The data from the included systematic reviews will be extracted using a data extraction form that has been developed a priori. From each of the eligible systematic reviews the following information will be extracted: first author, year of publication, country, type of study, type of assessment of psychiatric disorder(s), type of assessment of type 2 diabetes, the number of studies included in the systematic review, total number of participants, and primary findings, including information on the prevalence of type 2 diabetes, odds ratios, and relative risk ratios, when possible. Furthermore, the number of cases and controls in each of the primary studies included in systematic reviews will be extracted.
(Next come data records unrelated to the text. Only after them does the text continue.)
(** The invariant of the loop: the hips of the input are taken, the
    candidate is above the threshold, and the new records carry hips that
    increase, lie between the threshold and the candidate, and are none of
    the input. *)
Definition fresh_state (base : list star) (st : loop_state) : Prop :=
  base_hips base ⊆ existing_hips st /\
  (START_AFTER_HIP < curr_candidate st)%Z /\
  Forall (fun r => exists h, derived h r /\
                     (START_AFTER_HIP < h < curr_candidate st)%Z /\
                     h ∉ base_hips base)
         (new_records st) /\
  StronglySorted (fun r r' => exists h h', derived h r /\ derived h' r' /\ (h < h')%Z)
                 (new_records st).

Lemma py_clamp_range lo hi x : lo <= hi -> lo <= py_max lo (py_min hi x) <= hi.
Proof.
  intros H. unfold py_max, py_min.
  destruct (Qlt_le_dec x hi); destruct (Qlt_le_dec lo _); split; lra.
Qed.

Lemma make_new_star_derived template new_hip g :
  derived new_hip (make_new_star_from_template template new_hip g).1.
Proof.
  unfold make_new_star_from_template, derived.
  destruct (match ra template with Some _ => _ | None => _ end) as [ra' g1].
  destruct (match dec template with Some _ => _ | None => _ end) as [dec' g2].
  destruct (match dist_pc template with Some _ => _ | None => _ end) as [dist' g3] eqn:Hdist.
  destruct (match vmag template with Some _ => _ | None => _ end) as [vmag' g4].
  destruct (match bv template with Some _ => _ | None => _ end) as [bv0 g5].
  cbn [fst hip dist_pc vmag bv plx absmag temp_k].
  exists dist', vmag', (py_max (-0.5) (py_min 2 bv0)).
  repeat (split; [reflexivity|]).
  split; [apply py_clamp_range; lra|].
  intros Hpow.
  destruct (dist_pc template) as [tem_dist|].
  - destruct (Qlt_le_dec 0 tem_dist).
    + destruct (normal 0 0.25 g2) as [n g']. injection Hdist as <- _.
      pose proof (py_max_lb_l 1 (tem_dist * pow10 n)). lra.
    + destruct (uniform 0 3.7 g2) as [u g']. injection Hdist as <- _. apply Hpow.
  - destruct (uniform 0 3.7 g2) as [u g']. injection Hdist as <- _. apply Hpow.
Qed.

Lemma ballesteros_in_range b :
  -0.5 <= b -> b <= 2 ->
  ballesteros_temp_from_bv (Some b)
  = Some (4600 * (1 / (0.92 * b + 1.7) + 1 / (0.92 * b + 0.62))).
Proof.
  intros Hlo Hhi. unfold ballesteros_temp_from_bv.
  assert (H1 : Qeq_bool (0.92 * b + 1.7) 0 = false).
  { apply not_true_is_false. rewrite Qeq_bool_iff. lra. }
  assert (H2 : Qeq_bool (0.92 * b + 0.62) 0 = false).
  { apply not_true_is_false. rewrite Qeq_bool_iff. lra. }
  now rewrite H1, H2.
Qed.

Lemma py_trunc_inject_Z (z : Z) (q : Q) : inject_Z z == q -> py_trunc q = z.
Proof.
  unfold Qeq, py_trunc, inject_Z. cbn. intros H.
  rewrite Z.mul_1_r in H. rewrite <- H. apply Z.quot_mul. lia.
Qed.

(** *** The loop keeps the new hips fresh *)

Lemma iteration_fresh base templates tpl0 st :
  fresh_state base st -> fresh_state base (iteration templates tpl0 st).
Proof.
  intros (Hsub & Hcurr & Hall & Hsorted). unfold iteration.
  destruct (decide (curr_candidate st ∈ existing_hips st)) as [Hin|Hnot].
  - split; [exact Hsub|]. split; [cbn; lia|]. split; [|exact Hsorted].
    cbn. eapply Forall_impl; [exact Hall|].
    intros r (h & Hd & Hr & Hb). exists h. repeat split; try assumption; lia.
  - destruct (choice (length templates) (gen st)) as [i g1].
    destruct (make_new_star_from_template _ _ g1) as [new_rec g2] eqn:Hmake.
    assert (Hd : derived (curr_candidate st) new_rec).
    { pose proof (make_new_star_derived (default tpl0 (templates !! i))
                    (curr_candidate st) g1) as H.
      now rewrite Hmake in H. }
    split; [cbn; set_solver|]. split; [cbn; lia|]. cbn. split.
    + apply Forall_app. split.
      * eapply Forall_impl; [exact Hall|].
        intros r (h & Hd' & Hr & Hb). exists h. repeat split; try assumption; lia.
      * constructor; [|constructor]. exists (curr_candidate st).
        repeat split; [exact Hd|lia|lia|]. intros Hb. apply Hnot. now apply Hsub.
    + apply StronglySorted_app_2; [|exact Hsorted|repeat constructor].
      intros r r' Hr Hr'. apply list_elem_of_singleton in Hr'. subst r'.
      rewrite Forall_forall in Hall. destruct (Hall r Hr) as (h & Hd' & Hlt & _).
      exists h, (curr_candidate st). repeat split; try assumption; lia.
Qed.

Lemma loop_fresh base templates tpl0 budget num_new : forall st,
  fresh_state base st -> fresh_state base (loop budget num_new templates tpl0 st).
Proof.
  induction budget as [|budget IH]; intros st Hst; cbn [loop]; [exact Hst|].
  destruct (created st <? num_new); [|exact Hst].
  apply IH. now apply iteration_fresh.
Qed.

Lemma derived_hip_unique h h' r : derived h r -> derived h' r -> h = h'.
Proof.
  intros (? & ? & ? & H1 & _) (? & ? & ? & H2 & _). rewrite H1 in H2.
  injection H2 as H. exact H.
Qed.



Lemma synthesize_fresh num_new base g :
  Forall (fun r => exists h, derived h r /\ (START_AFTER_HIP < h)%Z /\ h ∉ base_hips base)
         (synthesize num_new base g) /\
  StronglySorted (fun r r' => exists h h', derived h r /\ derived h' r' /\ (h < h')%Z)
                 (synthesize num_new base g).
Proof.
  unfold synthesize. destruct ((existing_by_hip base).*2) as [|tpl0 rest].
  { split; constructor. }
  match goal with
  | |- context [loop ?b ?n ?t ?d ?s] =>
      destruct (loop_fresh base t d b n s) as (_ & _ & Hall & Hsorted)
  end.
  { split; [reflexivity|]. split; [cbn; lia|]. split; constructor. }
  split; [|exact Hsorted].
  eapply Forall_impl; [exact Hall|].
  intros r (h & Hd & Hr & Hb). exists h. repeat split; try assumption; lia.
Qed.


(** *** The ranges of a new record *)

Lemma Qinv_antitone (x y : Q) : 0 < x -> x <= y -> 1 / y <= 1 / x.
Proof.
  intros Hx Hxy. apply Qle_shift_div_r; [lra|].
  assert (E : 1 == 1 / x * x) by (field; lra).
  assert (H : 0 <= 1 / x * (y - x)).
  { apply Qmult_le_0_compat; [|lra]. apply Qle_shift_div_l; lra. }
  lra.
Qed.

Lemma Qinv_pos (x : Q) : 0 < x -> 0 < 1 / x.
Proof. intros Hx. apply Qlt_shift_div_l; lra. Qed.


(** A record within the ranges of the catalogue and of the tiling grid. *)
Definition in_range (r : star) : Prop :=
  exists a d v b t,
    ra r = Some a /\ dec r = Some d /\ vmag r = Some v /\ bv r = Some b /\
    temp_k r = Some t /\
    (0 <= a /\ a <= 360) /\ (-90 <= d /\ d <= 90) /\ -2 <= v /\
    (-0.5 <= b /\ b <= 2) /\ (3169 <= t /\ t <= 32460) /\
    (0 <= Grid.tx_q a < 90)%Z /\ (0 <= Grid.ty_q d <= 45)%Z.
(** * DocBrains backend (backend/server.py): a shallow embedding

    The server is a FastAPI application over two MongoDB collections
    ([documents] and [chat_messages]), a local PDF text-layer parser
    (PyPDF2), a remote language model (LlmChat) and a PDF layout engine
    (reportlab).  The route handlers are embedded as computations in a
    state-and-exception monad over a [world]; the three external
    libraries, the clock and the identifier generators are the fields of
    a record [externals] the handlers are parameterised by.  Every call
    to the parser, the remote model or the layout engine is recorded in
    the world's [trace]. *)

From Stdlib Require Import ZArith String Ascii List Lia.
From Stdlib.Strings Require Import Byte.
From stdpp Require Import gmap strings list fin_maps pretty.

Local Open Scope string_scope.
Local Open Scope Z_scope.
Local Open Scope list_scope.

(** ** Python strings

    A [str] is embedded as a [string]; one [ascii] stands for one
    character (code points 0..255). *)

Module PyStr.

(** [str.isspace] on the code points below 256. *)
Definition isspace (c : ascii) : bool :=
  let n := nat_of_ascii c in
  ((9 <=? n) && (n <=? 13) || (28 <=? n) && (n <=? 32)
   || (n =? 133) || (n =? 160))%nat.

Fixpoint lstrip (s : string) : string :=
  match s with
  | EmptyString => EmptyString
  | String c r => if isspace c then lstrip r else s
  end.

Fixpoint rstrip (s : string) : string :=
  match s with
  | EmptyString => EmptyString
  | String c r =>
      match rstrip r with
      | EmptyString => if isspace c then EmptyString else String c EmptyString
      | r' => String c r'
      end
  end.

(** [s.strip()] *)
Definition strip (s : string) : string := rstrip (lstrip s).

(** [len(s)] *)
Definition len (s : string) : Z := Z.of_nat (String.length s).

(** [s[:n]] *)
Definition upto (n : nat) (s : string) : string := String.substring 0 n s.

(** [s.startswith(p)] *)
Definition startswith (p s : string) : bool := String.prefix p s.

(** [bool(s)]: a string is truthy when it is not empty. *)
Definition nonempty (s : string) : bool :=
  match s with EmptyString => false | String _ _ => true end.

(** [s.split(sep)] for a one-character separator. *)
Fixpoint split (sep : ascii) (s : string) : list string :=
  match s with
  | EmptyString => [EmptyString]
  | String c r =>
      if Ascii.eqb c sep then EmptyString :: split sep r
      else match split sep r with
           | [] => [String c EmptyString]
           | p :: ps => String c p :: ps
           end
  end.

(** [s.replace(a, b)] for one-character [a] and [b]. *)
Fixpoint replace (a b : ascii) (s : string) : string :=
  match s with
  | EmptyString => EmptyString
  | String c r => String (if Ascii.eqb c a then b else c) (replace a b r)
  end.

Definition nl : string := String (ascii_of_nat 10) EmptyString.

(** The letter a with a grave accent (U+00E0). *)
Definition a_grave : string := String (ascii_of_nat 224) EmptyString.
If the number of participants in the primary studies is not reported in the systematic reviews, the information will be retrieved from the papers describing these primary studies.

All systematic reviews will be summarized, and a narrative data-synthesis will be performed and presented for each of the psychiatric disorders identified in the umbrella review. Additionally, to summarize the reported prevalence of type 2 diabetes, we plan to conduct a meta-analysis of prevalence (a random effects model and 95% confidence interval) for each of the psychiatric disorders [21]. Our meta-analyses will be based on information from the primary studies included in the systematic reviews to make sure that the primary studies will only be included once [22]. We plan to assess between-study heterogeneity (quantified as I2 metric) [23, 24] and publication bias (small study effects, Egger’s test) [25].

Risk of bias assessment

The strength of an umbrella review depends on the quality of the included systematic reviews. Therefore, it is important to assess the risk of bias in the included systematic reviews. Risk of bias assessment will be performed with the Risk of Bias in Systematic Reviews (ROBIS) tool [26].

Discussion

The evidence from systematic reviews regarding the prevalence of type 2 diabetes in people with psychiatric disorders will be summarized. Furthermore, potential prevalence differences between people with psychiatric disorders and control groups without psychiatric disorders will be discussed and the implications for clinical care will be presented. When relevant, differences in assessment methodology will be discussed. If meaningful, the potential mechanisms explaining the prevalence of type 2 diabetes among individuals with a psychiatric disorder will be hypothesized and discussed. The quality of the included systematic reviews will be discussed, and implications presented. Finally, the results will most likely also be used to provide recommendations for future research.